**Exercise description:** For the entries below, the result should be an exact transcription of the lines from the one with "Definition getCommand (en" up to and including the one with "Ok (Some 0)", and only those.
_ _ _ _ _ _ _
Lemma write_loop_ok limited fuel : forall oracle c nw tot sent,
  out_ok c -> (length oracle + length (c_reply c) < fuel)%nat ->
  exists c' nw' tot' sent',
    write_loop sdsZmallocSize embeddedSize fuel limited oracle c nw tot sent = Ok (c', nw', tot', sent') /\
    out_ok c' /\ sent' ++ stream c' = sent ++ stream c /\ drained c c' /\ moved oracle c' sent sent'.
Proof.
  induction fuel as [|fuel IH]; intros oracle c nw tot sent Hc Hf; [lia|]. cbn [write_loop].
  destruct (clientHasPendingReplies c) eqn:Hpend; cbn [negb];
    [|exists c, nw, tot, sent; split_and!; try done; split; [done|by left]].
  assert (forall n, (accepts oracle -> False) -> exists c' nw' tot' sent', (Ok (c, n, tot, sent) : res (outst * Z * Z * bytes)) = Ok (c', nw', tot', sent') /\
    out_ok c' /\ sent' ++ stream c' = sent ++ stream c /\ drained c c' /\ moved oracle c' sent sent') as Hstop.
  { intros n Hn. exists c, n, tot, sent. do 4 (split; [done|]). split; [done|]. intros Ha. by destruct (Hn Ha). }
  assert (forall oracle' c2 n d, (0 < length d)%nat -> (length oracle' < length oracle)%nat -> (length (c_reply c2) <= length (c_reply c))%nat ->
    out_ok c2 -> d ++ stream c2 = stream c -> drained c c2 ->
    exists c' nw' tot' sent',
      (if write_enough limited (tot + n) then Ok (c2, n, tot + n, sent ++ d)
       else write_loop sdsZmallocSize embeddedSize fuel limited oracle' c2 n (tot + n) (sent ++ d)) = Ok (c', nw', tot', sent') /\
      out_ok c' /\ sent' ++ stream c' = sent ++ stream c /\ drained c c' /\ moved oracle c' sent sent') as Hnext.
  { intros oracle' c2 n d Hd Ho Hr Hok Hs Hfl. destruct (write_enough limited (tot + n)).
    - exists c2, n, (tot + n), (sent ++ d). split_and!; try done; [by rewrite <- app_assoc, Hs|].
      unfold moved. rewrite length_app. split; [lia|right; lia].
    - destruct (IH oracle' c2 n (tot + n) (sent ++ d) Hok ltac:(lia)) as (c' & nw' & tot' & sent' & H1 & H2 & H3 & H4 & H5 & _).
      exists c', nw', tot', sent'. split; [done|]. split; [done|]. split; [by rewrite H3, <- app_assoc, Hs|]. split; [by etrans|].
      rewrite length_app in H5. split; [lia|right; lia]. }
  pose proof (oo_sent c Hc) as [Hs0 Hs1]. pose proof (oo_pos c Hc) as Hpos.
  destruct (Z.gtb_spec (c_bufpos c) 0) as [Hp|Hp].
  - pose proof (oo_buf c Hc) as Hbuf. unfold PROTO_REPLY_CHUNK_BYTES in *.
    destruct (Z.eqb_spec (c_bufpos c) 0) as [|_]; [lia|]. rewrite mread_ok by lia. rewrite bind_ok.
    set (data := take _ _). destruct (next_write oracle (Z.of_nat (length data))) as [n oracle'] eqn:En.
    assert (Z.of_nat (length data) = c_bufpos c - c_sentlen c) as Hld by (unfold data; len_lia).
    destruct (Z.leb_spec n 0); [apply Hstop, (next_write_stops _ _ _ _ En); lia|].
    destruct (next_write_spec _ _ _ _ En ltac:(lia)) as [Hn Ho].
    destruct (send_buffer c n Hc Hp ltac:(lia)) as (G1 & G2 & G3 & G4).
    apply Hnext; [rewrite length_take; lia | done | by rewrite G3 | done | done | done].
  - destruct (c_reply c) as [|o rest] eqn:Er.
    { exfalso. unfold clientHasPendingReplies in Hpend. rewrite Er in Hpend.
      assert (c_bufpos c = 0) as E0 by lia. by rewrite E0 in Hpend. }
    assert (node_ok o) as Hno by (pose proof (oo_nodes c Hc) as Hn; rewrite Er in Hn; by inversion Hn).
    destruct (node_ok_sds o Hno) as (s & Hop & Hs & Hv & _ & _). unfold obj_sds. rewrite Hop, bind_ok.
    rewrite used_memory_ok by done. rewrite bind_ok. unfold sdslen.
    assert (c_bufpos c = 0) as E0 by lia. rewrite E0 in Hs1. cbn in Hs1.
    pose proof (sdsval_length s Hs) as Hlen. pose proof (sds_ok_len s Hs). pose proof (sds_ok_mem s Hs). rewrite Hv in Hs1.
    destruct (Z.eqb_spec (sds_len s) 0) as [Ez|Ez].
    + assert (c_sentlen c = 0) as Es0 by lia.
      destruct (drop_head c o rest Hc E0 Er) as [Hd Hb].
      assert (with_sentlen (with_reply c rest (u64 (c_reply_bytes c - objmem o))) 0 = with_reply c rest (u64 (c_reply_bytes c - objmem o))) as Eq.
      { unfold with_sentlen, with_reply. cbn. by rewrite Es0. }
      rewrite Eq in Hd.
      destruct (IH oracle _ nw tot sent Hd ltac:(cbn; cbn in Hf; lia)) as (c' & nw' & tot' & sent' & H1 & H2 & H3 & H4 & H5).
      exists c', nw', tot', sent'. split; [done|]. split; [done|]. split; [|split; [etrans; [|done]; by split_and!|done]]. rewrite H3. f_equal.
      rewrite !stream_nodes by done. cbn. rewrite Er.
      change (concat (nodeval <$> o :: rest)) with (nodeval o ++ concat (nodeval <$> rest)).
      assert (nodeval o = []) as -> by (rewrite Hv; destruct (sdsval s); [done|cbn in Hlen; lia]). done.
    + rewrite mread_ok by lia. rewrite bind_ok.
      set (data := take _ _). destruct (next_write oracle (Z.of_nat (length data))) as [n oracle'] eqn:En.
      assert (Z.of_nat (length data) = sds_len s - c_sentlen c) as Hld by (unfold data; len_lia).
      destruct (Z.leb_spec n 0); [apply Hstop, (next_write_stops _ _ _ _ En); lia|].
      destruct (next_write_spec _ _ _ _ En ltac:(lia)) as [Hn Ho].
      destruct (send_node c o rest s n Hc E0 Er Hop Hs Ez ltac:(lia)) as (G1 & G2 & G3 & G4).
      apply Hnext; [rewrite length_take; lia | done | by rewrite Er in G3 | done | done | done].
Qed.

(** Nothing is lost, repeated or reordered between the queue and the socket. *)
Lemma writeToClient_ok limited eagain oracle c :
  out_ok c ->
  exists c' sent alive,
    writeToClient sdsZmallocSize embeddedSize limited eagain oracle c = Ok (c', sent, alive) /\
    out_ok c' /\ sent ++ stream c' = stream c /\ drained c c' /\ moved oracle c' [] sent /\
    (alive = true -> flag c CLIENT_CLOSE_AFTER_REPLY = true -> clientHasPendingReplies c' = true) /\
    (eagain = true -> flag c CLIENT_CLOSE_AFTER_REPLY = false -> alive = true).
Proof.
  intros Hc. unfold writeToClient.
  destruct (write_loop_ok limited (S (S (length oracle + length (c_reply c)))) oracle c 0 0 [] Hc ltac:(lia))
    as (c1 & nw & tot & sent & -> & Hc1 & Hs & Hfl & Hmv). rewrite bind_ok.
  destruct ((nw =? -1) && negb eagain) eqn:Ea.
  { exists c1, sent, false. split_and!; try done. apply andb_true_iff in Ea as [_ Ea%negb_true_iff]. congruence. }
  clear Ea. destruct (clientHasPendingReplies c1) eqn:E; cbn [negb]; [by exists c1, sent, true|].
  assert (c_bufpos c1 = 0 /\ c_reply c1 = []) as [E1 E2].
  { unfold clientHasPendingReplies in E. apply orb_false_iff in E as [?%negb_false_iff%Z.eqb_eq ?%negb_false_iff%Z.eqb_eq].
    split; [done|]. destruct (c_reply c1); [done|cbn in *; lia]. }
  pose proof (oo_sent c1 Hc1) as [_ Hs0]. rewrite E1, E2 in Hs0. cbn in Hs0.
  assert (with_sentlen c1 0 = c1) as -> by (unfold with_sentlen; rewrite <- Hs0; by destruct c1).
  unfold flag. rewrite (proj1 Hfl). destruct (Z.testbit (c_flags c) CLIENT_CLOSE_AFTER_REPLY) eqn:Ef.
  - exists c1, sent, false. by split_and!.
  - exists c1, sent, true. split_and!; try done.
Qed.
End ReplySpec.
Definition set_arg (c : reqst) (i : nat) (o : robj) : reqst :=
  mkReq (q_querybuf c) (q_reqtype c) (<[i := o]> (q_argv c)) (q_multibulklen c) (q_bulklen c) (q_asking c) (q_out c).

Definition with_asking (c : reqst) (b : bool) : reqst :=
  mkReq (q_querybuf c) (q_reqtype c) (q_argv c) (q_multibulklen c) (q_bulklen c) b (q_out c).

(** [o->ptr] as a key, and as a C string. *)
Definition obj_key (o : robj) : res bytes := s ← obj_sds o; Ok (sdsval s).
Definition obj_cstr (o : robj) : res bytes := s ← obj_sds o; Ok (cstr (sds_mem s)).

Section Commands.
Context {T : Type -> Type} `{KD : KeyDict T}.
Variable junk : Z.
Variable sdsZmallocSize : sds -> Z.
Variable embeddedSize : sds -> Z.
Variable client_obuf_limits : client_type -> obuf_limits.
Variable unixtime : Z.
Variable shareable : bool.     (* the value can be a shared integer: see [tryObjectEncoding] *)

Record session := mkSession {
  s_db : redisDb T;
  s_dirty : Z;
  s_last_error : option bytes;       (* [c->command_last_error] *)
  s_last_reply : option obj_ptr;     (* [c->command_last_reply] *)
  s_queued : list (redisCommand * list robj);   (* [c->mstate.commands] *)
  s_watched : T (list Z);            (* [c->db->watched_keys]: the clients that watch a key *)
  s_watching : list bytes            (* [c->watched_keys] *)
}.

Definition with_db (s : session) (db : redisDb T) : session :=
  mkSession db (s_dirty s) (s_last_error s) (s_last_reply s) (s_queued s) (s_watched s) (s_watching s).
Definition with_last (s : session) (e : option bytes) (r : option obj_ptr) : session :=
  mkSession (s_db s) (s_dirty s) e r (s_queued s) (s_watched s) (s_watching s).

#[local] Abbreviation reply_shared := (addReplyShared junk sdsZmallocSize embeddedSize client_obuf_limits unixtime).
#[local] Abbreviation reply_err := (addReplyError junk sdsZmallocSize embeddedSize client_obuf_limits unixtime).
#[local] Abbreviation reply_bulk := (addReplyBulk junk sdsZmallocSize embeddedSize client_obuf_limits unixtime).

Definition add_shared (c : reqst) (msg : bytes) : res reqst :=
  o ← reply_shared (q_out c) msg; Ok (with_out c o).
Definition add_error (c : reqst) (msg : bytes) : res reqst :=
  o ← reply_err (q_out c) msg; Ok (with_out c o).

(** ** Reading keys *)

Definition lookupKeyReadOrReply (en : env) (s : session) (c : reqst) (key : robj) (reply : bytes)
  : res (session * reqst * option robj) :=
  k ← obj_key key;
  '(db, o) ← lookupKeyRead en (s_db s) k;
  c ← match o with None => add_shared c reply | Some _ => Ok c end;
  Ok (with_db s db, c, o).

(** The flag is the result C_OK. *)
Definition getGenericCommand (en : env) (s : session) (c : reqst) : res (session * reqst * bool) :=
  key ← arg c 1;
  '(s, c, o) ← lookupKeyReadOrReply en s c key (str "$-1" ++ crlf);
  match o with
  | None => Ok (s, c, true)
  | Some o =>
      if negb (bool_decide (o_type o = OBJ_STRING)) then c ← add_shared c wrongtypeerr; Ok (s, c, false)
      else out ← reply_bulk (q_out c) o; Ok (s, with_out c out, true)
  end.

Definition getCommand (en : env) (s : session) (c : reqst) : res (session * reqst) :=
  '(s, c, _) ← getGenericCommand en s c; Ok (s, c).

(** [lookupRedisKeyReadOrReply] does not reply. *)
Definition getRedisNoReplyCommand (en : env) (s : session) (c : reqst) : res (session * reqst * bool) :=
  key ← arg c 1;
  k ← obj_key key;
  '(db, o) ← lookupKeyRead en (s_db s) k;
  let s := with_db s db in
  match o with
  | None => Ok (with_last s (Some (str "Not found")) None, c, true)
  | Some o =>
      if negb (bool_decide (o_type o = OBJ_STRING)) then Ok (with_last s (Some wrongtypeerr) None, c, false)
      else Ok (with_last s None (Some (o_ptr o)), c, true)
  end.

(** ** SET *)

Definition getLongLongFromObject (o : option robj) : res (option Z) :=
  match o with
  | None => Ok (Some 0)
  | Some o =>
      if negb (bool_decide (o_type o = OBJ_STRING)) then Fault AssertFailed else
      if sdsEncodedObject o then s ← obj_sds o; Ok (string2ll (sdsval s))
      else match o_encoding o, o_ptr o with
           | OBJ_ENCODING_INT, PtrInt n => Ok (Some n)
           | _, _ => Fault AssertFailed
           end
  end.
_ _ _ _ _ _ _
**Response area:**
Definition getCommand (en : env) (s : session) (c : reqst) : res (session * reqst) :=
  '(s, c, _) ← getGenericCommand en s c; Ok (s, c).

(** [lookupRedisKeyReadOrReply] does not reply. *)
Definition getRedisNoReplyCommand (en : env) (s : session) (c : reqst) : res (session * reqst * bool) :=
  key ← arg c 1;
  k ← obj_key key;
  '(db, o) ← lookupKeyRead en (s_db s) k;
  let s := with_db s db in
  match o with
  | None => Ok (with_last s (Some (str "Not found")) None, c, true)
  | Some o =>
      if negb (bool_decide (o_type o = OBJ_STRING)) then Ok (with_last s (Some wrongtypeerr) None, c, false)
      else Ok (with_last s None (Some (o_ptr o)), c, true)
  end.

(** ** SET *)

Definition getLongLongFromObject (o : option robj) : res (option Z) :=
  match o with
  | None => Ok (Some 0)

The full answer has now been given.